“So although they know rallying and cars and things like that, it’s still a bit new for them – to understand that they’re going to have millions of viewers around the world watching the roads of Northern Ireland and the landscape – because it’s a motoring event.
“In the imagination of a normal person, a car [in a motor sport event] walks around the tower, and Murray Walker speaks.
“The WRC have been wonderfully supportive of us and have done all the promotion for other events fantastically, but I think we all know we have to somehow appeal to both casual viewers and sports enthusiasts alike. It just takes a long time to get things done – but you basically need the government agency on board.
Willis also stressed how crucial it is for there to be a round of the WRC in the UK, and why he thinks Northern Ireland is the preferred venue for it.
“Every bone in my body tells me that unless we are ready to give up rallying we need to work to get a top event and NI is the only opportunity I think in the UK,” said he declared. “It’s the only place, as far as I understand, that they look.
“One of my main fears is that if we don’t have that top tier, why do we need the second tier? Why do we really need homologated cars? Because we don’t have anything to raise our standards and encourage people to be part of this sport.

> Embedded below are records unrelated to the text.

(** * Student services analytics: data generator and analytics report

    A shallow embedding of [scripts/generate_data.py] and
    [notebooks/services_analysis.py].

    Conventions of the embedding.
    - A float64 column holds rationals: every finite float denotes a
      rational and comparisons between floats are exact.  Sums, means
      and decimal rounding are computed exactly, where float64 rounds
      each operation; the theorems on the satisfaction-by-wait view and
      on the channel shares therefore compare means and shares within a
      tolerance, not digit by digit.  NaN, where the code can produce it
      (the mean of an empty selection, a test statistic on degenerate
      data), is [None] of [pyfloat].
    - Strings are [string]; a table is a list of rows.
    - numpy's global random generator is an abstract state threaded through
      the generator script by a state and error monad. *)

From Stdlib Require Import List String Ascii Bool Arith ZArith.
From Stdlib Require Import QArith Qround Qabs Qminmax Lia Lqa.
From Stdlib Require Import Permutation Sorted.
Import ListNotations.

Local Open Scope string_scope.
Local Open Scope Q_scope.

(** ** Numbers *)

Module Num.

(** [x < y] on floats, as a boolean. *)
Definition Qltb (x y : Q) : bool := negb (Qle_bool y x).

(** Round half to even, the rounding of [numpy.rint]. *)
Definition rint (x : Q) : Z :=
  let f := Qfloor x in
  match Qcompare (x - inject_Z f) (1 # 2) with
  | Lt => f
  | Gt => (f + 1)%Z
  | Eq => if Z.even f then f else (f + 1)%Z
  end.

(** [numpy.round(x, decimals)]: scale by a power of ten, [rint], scale back. *)
Definition scale (decimals : nat) : Q := inject_Z (10 ^ Z.of_nat decimals).

Definition round (x : Q) (decimals : nat) : Q :=
  inject_Z (rint (x * scale decimals)) / scale decimals.
(** * rpi-home-plex: the webshare download tracker ([volumes/webshare/app.py])

    A shallow embedding of the download registry ([active_downloads]), the
    background download task ([download_file_background]), its delayed
    [cleanup] and the request handlers of the application, together with
    the properties of the progress-tracking subsystem and of the routes.

    The registry is a Python dict shared by every thread of the process.
    Each thread is embedded as a program over a small set of atomic
    registry operations; programs are run either alone ([run]) or
    interleaved by a scheduler ([sys_step]). *)

From Stdlib Require Import ZArith QArith Qround Qpower Lia Lqa Sorted.
From Stdlib Require Floats.SpecFloat.
From Stdlib Require Import Strings.Byte.
From stdpp Require Import gmap strings list pretty.

Local Open Scope Z_scope.

(** ** Data model *)

(** The values of the ['status'] key: ['downloading'], ['completed'], ['error']. *)
Inductive Status := Downloading | Completed | Error.

(** One entry of [active_downloads]: a dict whose keys are partly optional. *)
Record DownloadState := mkDownloadState {
  status : Status;
  fileName : option string;
  progress : Z;
  message : string;
  startTime : option Z;
  totalSize : option Z;
  downloadedSize : option Z;
  filePath : option string;
  finalSize : option Z;
  error : option string
}.

(** [active_downloads[file_id][key] = value], one constructor per key the
    program assigns. *)
Inductive Field :=
| FStatus (s : Status)
| FProgress (p : Z)
| FMessage (m : string)
| FTotalSize (n : Z)
| FDownloadedSize (n : Z)
| FFilePath (p : string)
| FFinalSize (n : Z).

Definition set_field (f : Field) (d : DownloadState) : DownloadState :=
  match f with
  | FStatus s => mkDownloadState s (fileName d) (progress d) (message d) (startTime d)
                   (totalSize d) (downloadedSize d) (filePath d) (finalSize d) (error d)
  | FProgress p => mkDownloadState (status d) (fileName d) p (message d) (startTime d)
                   (totalSize d) (downloadedSize d) (filePath d) (finalSize d) (error d)
  | FMessage m => mkDownloadState (status d) (fileName d) (progress d) m (startTime d)
                   (totalSize d) (downloadedSize d) (filePath d) (finalSize d) (error d)
  | FTotalSize n => mkDownloadState (status d) (fileName d) (progress d) (message d) (startTime d)
                   (Some n) (downloadedSize d) (filePath d) (finalSize d) (error d)
  | FDownloadedSize n => mkDownloadState (status d) (fileName d) (progress d) (message d) (startTime d)
                   (totalSize d) (Some n) (filePath d) (finalSize d) (error d)
  | FFilePath p => mkDownloadState (status d) (fileName d) (progress d) (message d) (startTime d)
                   (totalSize d) (downloadedSize d) (Some p) (finalSize d) (error d)
  | FFinalSize n => mkDownloadState (status d) (fileName d) (progress d) (message d) (startTime d)
                   (totalSize d) (downloadedSize d) (filePath d) (Some n) (error d)
  end.

(** [active_downloads = {}]: file id to entry. *)
Abbreviation Registry := (gmap string DownloadState).

(** The two thread targets of the program:
    [threading.Thread(target=download_file_background, args=(file_id, file_name, download_path))]
    and [threading.Thread(target=cleanup)] (a closure over [file_id]). *)
Inductive Task :=
| DownloadTask (file_id : string) (file_name : option string) (download_path : string)
| CleanupTask (file_id : string).

Definition task_file_id (t : Task) : string :=
  match t with
  | DownloadTask file_id _ _ => file_id
  | CleanupTask file_id => file_id
  end.

Inductive Level := INFO | WARNING | ERROR.

(** ** Threads

    A thread is a tree of atomic operations on the shared registry.
    [E] is what an exception carries, [A] what the thread returns.
    Operations that raise [KeyError] have a second continuation. *)
Inductive Thread (E A : Type) : Type :=
| Ret (a : A)
| Raise (e : E)
| Store (k : string) (v : DownloadState) (next : Thread E A)
| SetItem (k : string) (f : Field) (next : Thread E A) (exc : Thread E A)
| Contains (k : string) (next : bool -> Thread E A)
| GetItem (k : string) (next : DownloadState -> Thread E A) (exc : Thread E A)
| Delete (k : string) (next : Thread E A) (exc : Thread E A)
| Start (t : Task) (next : Thread E A)
| Sleep (secs : nat) (next : Thread E A)
| Log (lvl : Level) (msg : string) (next : Thread E A).

Arguments Ret {E A} a.
Arguments Raise {E A} e.
Arguments Store {E A} k v next.
Arguments SetItem {E A} k f next exc.
Arguments Contains {E A} k next.
Arguments GetItem {E A} k next exc.
Arguments Delete {E A} k next exc.
Arguments Start {E A} t next.
Arguments Sleep {E A} secs next.
Arguments Log {E A} lvl msg next.

Fixpoint bind {E A B} (m : Thread E A) (f : A -> Thread E B) : Thread E B :=
  match m with
  | Ret a => f a
  | Raise e => Raise e
  | Store k v next => Store k v (bind next f)
  | SetItem k fld next exc => SetItem k fld (bind next f) (bind exc f)
  | Contains k next => Contains k (fun b => bind (next b) f)
  | GetItem k next exc => GetItem k (fun d => bind (next d) f) (bind exc f)
  | Delete k next exc => Delete k (bind next f) (bind exc f)
  | Start t next => Start t (bind next f)
  | Sleep secs next => Sleep secs (bind next f)
  | Log lvl msg next => Log lvl msg (bind next f)
  end.

#[global] Instance thread_ret {E} : MRet (Thread E) := fun _ a => Ret a.
#[global] Instance thread_bind {E} : MBind (Thread E) := fun _ _ f m => bind m f.

(** [try: body except Exception as e: handler(e)]. *)
Fixpoint try_except {E E' A} (body : Thread E A) (handler : E -> Thread E' A) : Thread E' A :=
  match body with
  | Ret a => Ret a
  | Raise e => handler e
  | Store k v next => Store k v (try_except next handler)
  | SetItem k fld next exc => SetItem k fld (try_except next handler) (try_except exc handler)
  | Contains k next => Contains k (fun b => try_except (next b) handler)
  | GetItem k next exc => GetItem k (fun d => try_except (next d) handler) (try_except exc handler)
  | Delete k next exc => Delete k (try_except next handler) (try_except exc handler)
  | Start t next => Start t (try_except next handler)
  | Sleep secs next => Sleep secs (try_except next handler)
  | Log lvl msg next => Log lvl msg (try_except next handler)
  end.

(** An exception handler reads the function's local variables as they are
    when the exception is raised: [locals v body] attaches [v] to every
    exception leaving [body]. *)
Definition locals {V E A} (v : V) (body : Thread E A) : Thread (V * E) A :=
  try_except body (fun e => Raise (v, e)).

(** [repr(s)] of a [str]. A Python string is the string of its code
    points, those up to 255 being represented. The string is put between
    single quotes, or between double quotes when it holds a single quote
    and no double quote; the quote in use and the backslash are escaped,
    tab, newline and carriage return are written [\t], [\n], [\r], and the
    other characters that are not printable (the controls, 127, 128 to 160
    and 173) as [\x] and two hexadecimal digits. *)
Definition hex_digit (n : nat) : Ascii.ascii :=
  Ascii.ascii_of_nat (if (n <? 10)%nat then 48 + n else 87 + n).

Definition printable (c : Ascii.ascii) : bool :=
  let n := Ascii.nat_of_ascii c in
  ((32 <=? n) && (n <? 127) || (161 <=? n) && negb (n =? 173))%nat.

Definition repr_char (quote c : Ascii.ascii) : string :=
  let n := Ascii.nat_of_ascii c in
  if Ascii.eqb c quote || (n =? 92)%nat then String (Ascii.ascii_of_nat 92) (String c EmptyString)
  else if (n =? 9)%nat then "\t"
  else if (n =? 10)%nat then "\n"
  else if (n =? 13)%nat then "\r"
  else if printable c then String c EmptyString
  else "\x" +:+ String (hex_digit (n / 16)) (String (hex_digit (n mod 16)) EmptyString).

Fixpoint has_char (c : Ascii.ascii) (s : string) : bool :=
  match s with
  | EmptyString => false
  | String c' s => Ascii.eqb c c' || has_char c s
  end.

Fixpoint repr_chars (quote : Ascii.ascii) (s : string) : string :=
  match s with
  | EmptyString => EmptyString
  | String c s => repr_char quote c +:+ repr_chars quote s
  end.

Definition repr (s : string) : string :=
  let single := Ascii.ascii_of_nat 39 in
  let double := Ascii.ascii_of_nat 34 in
  let quote := if has_char single s && negb (has_char double s) then double else single in
  String quote (repr_chars quote s) +:+ String quote EmptyString.

(** The string of the characters with the given codes. *)
Definition of_codes (l : list nat) : string :=
  String.string_of_list_ascii (map Ascii.ascii_of_nat l).

(** [str(KeyError(k))] is [repr(k)]. *)
Definition key_error (k : string) : string := repr k.
Lemma bucket_topHashtag day (sortedEvents : list ViralEvent) :
  Invariant.topHashtagOfTopEvent (bucket day sortedEvents).
Proof.
  unfold Invariant.topHashtagOfTopEvent, Invariant.topEvent, bucket.
  cbn [events topHashtag].
  destruct (rerank_from 0 sortedEvents) as [Hs _]. simpl in Hs.
  rewrite sort_sorted by exact Hs.
  by destruct sortedEvents.
Qed.

Lemma bucket_flag day (sortedEvents : list ViralEvent) :
  Invariant.flagMatchesEvents (bucket day sortedEvents).
Proof.
  unfold Invariant.flagMatchesEvents, bucket. cbn [events hasViralContent].
  destruct sortedEvents as [|e l]; [done|].
  rewrite imap_cons. apply bool_decide_ext.
  split; [done|]. intros _. cbn [length]. lia.
Qed.

Lemma slice0_take {A} n (l : list A) : ∃ k, JS.slice0 n l = take k l.
Proof. unfold JS.slice0. case_decide; eauto. Qed.

Lemma selectEvents_descending opts allEvents :
  Invariant.scoreDescending (selectEvents opts allEvents).
Proof.
  unfold selectEvents, Invariant.scoreDescending.
  set (u := removeDuplicates _).
  destruct (slice0_take (default 100 (maxResults opts)) (JS.sort byScoreDesc u))
    as [k ->].
  pose proof (sort_is_sorted byScoreDesc (λ e, - postCount e)) as Hs.
  specialize (Hs ltac:(intros a b; unfold byScoreDesc; lia) u).
  rewrite <- (take_drop k (JS.sort byScoreDesc u)) in Hs.
  apply StronglySorted_app_1_l in Hs.
  eapply StronglySorted_weaken; [|exact Hs]. intros a b Hab; cbv beta in *; lia.
Qed.

Lemma filter_sublist {A} (f : A → bool) (l : list A) : sublist (List.filter f l) l.
Proof.
  induction l as [|x l IH]; simpl; [done|].
  destruct (f x); [by apply sublist_skip | by apply sublist_cons].
Qed.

“In Northern Ireland we have two or three very good young drivers: Josh McErlean, Will Creighton John Armstrong – Craig Breen was once one of those youngsters – and they do it because there are [in previous years] a path to success.
Willis believes he and his team have strong evidence to back up the potential popularity of an event in Northern Ireland and therefore benefit all parties involved.
“We did a survey of the public’s desire for an NI WRC round, which was aimed at the Republic of Ireland and mainland Britain,” he said. “It went through Facebook and social networks, with 16,000 positive responses. 26% came from NI, GB had 34% and RI 32%.
“We did this just to prove to NI tourism authorities that people were going to come into the country – that could translate to 50,000 overnight stays – and those are the conservative numbers.
“It’s easy to sit in your ivory tower and be like, ‘Oh no, we can’t afford that. Or we can’t do that. We can’t do that. It’s not so easy to say, ‘How can we make it work?’ But I think it’s really important. »
“It’s easy to sit in your ivory towers and say, ‘Oh no, we can’t afford that’.”
Chambers highlighted the effort put into making the event happen, hoping some of that hard work will have a residual impact on a potential event in 2023.
“The UK should have a round of the WRC,” he said. “It’s not just by right of inheritance – which is clearly there – but also simply because we have one of the largest vehicle and consumer markets in the UK – we believe the WRC deserves to ‘be here.
“A huge amount of work is being done behind the scenes. Hundreds of hours spent trying to cross the line and not cross the line when a lot of moving parts are in place, it’s extremely frustrating, but like everything in life you have to draw the line at some point.”